CONSUMER PROTECTION: Until recently, caveat emptor (“buyer beware”) was the governing principle of commerce and trading. In recent times there has been an increased assumption that the consumer has a right to a degree of protection and the vast growth in damages litigation has meant that consumer protection is a central consideration for those seeking to limit a company’s risk and those examining a company’s credentials with an eye to investing. The collapse of the US subprime mortgage market initiated a growing movement against predatory lending, which has also become an important area of concern. Animal welfare: From the testing of products on animals to the welfare of animals bred for the food market, concern about the welfare of animals is becoming an important consideration for some investors.
ESG – GOVERNANCE CONCERNS: Corporate Governance covers the area of investigation into the rights and responsibilities of the management of a company and the various stakeholders in that company. Corporate Governance includes measuring the business ethics, anti-competitive practices, corruption, tax and accounting transparency for stakeholders. Management structure: Attention has been focused in recent years on the balance of power between the CEO and the Board of Directors and specifically the differences between the European model and the US model. In the US, studies have found that 80% of companies have a CEO who is also the Chairman of the Board, while in the UK and the European model it was found that 90% of the largest companies split the roles of CEO and Chairman.

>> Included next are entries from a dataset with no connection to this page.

(* ===== verification/Wire.v ===== *)
(** * Wire framing ([transport.rs], the framing functions)

    Two QUIC streams carry length-prefixed handshake messages, fixed-size
    packet frames and length-prefixed blobs, the last two under a Noise
    transport.  A receive stream is modelled by the bytes the peer will send
    and by what happens after them; a send stream by what was written and by
    how much more the peer takes.  [snow] is an interface.

    The file proves that blobs and frames survive the round trip, that a
    reader never returns more than its cap, and that the handshake readers
    cannot be stalled. *)

From S2P Require Import Prelude Fs Gotham.

Inductive TransportError : Type :=
| Io (e : io_error)
| Connect
| Connection
| Write
| Read
| Rustls
| Rcgen
| Noise
| BadHandshake
| Unreachable (timeout : Z).

#[global] Instance TransportError_eq_dec : EqDecision TransportError.
Proof. solve_decision. Defined.

(** ** Asynchronous results

    A call returns, fails, or waits for a peer that never acts. *)
Inductive io (A : Type) : Type :=
| Ret (a : A)
| Fail (e : TransportError)
| Block.
Arguments Ret {A} a.
Arguments Fail {A} e.
Arguments Block {A}.

Definition M (S A : Type) : Type := S -> io A * S.

#[global] Instance M_ret S : MRet (M S) := fun A a s => (Ret a, s).
#[global] Instance M_bind S : MBind (M S) := fun A B k m s =>
  match m s with
  | (Ret a, s) => k a s
  | (Fail e, s) => (Fail e, s)
  | (Block, s) => (Block, s)
  end.

Definition fail {S A} (e : TransportError) : M S A := fun s => (Fail e, s).
Definition guard {S} (b : bool) (e : TransportError) : M S unit :=
  if b then mret tt else fail e.

(** [tokio::time::timeout(..).map_err(|_| BadHandshake)??] *)
Definition or_timeout {S A} (m : M S A) : M S A := fun s =>
  match m s with
  | (Block, s) => (Fail BadHandshake, s)
  | r => r
  end.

SUMMARY: Hendrik du Toit, CEO of Ninety-One, says that ESG, or Impact Investing, has become a major driving force driving capital flows. Du Toit says South Africa’s ESG record is not good. Capital will flow to companies and countries that are responsible investors. Although ESG investing and impact Investing are gaining momentum, there is still a long way to go. Impact investing is an added cost for companies. It is easier and cheaper to promote yourself as green, rather than doing the hard work in allocating budgets and resources to Impact Investing. If there are no penalties from government, companies can get away with doing nothing. But we cannot do nothing. Something must be done to save our planet. Boney M was right when they sang, 40 years ago, in 1981, “We kill the world ’cause we don’t know what we are doing!”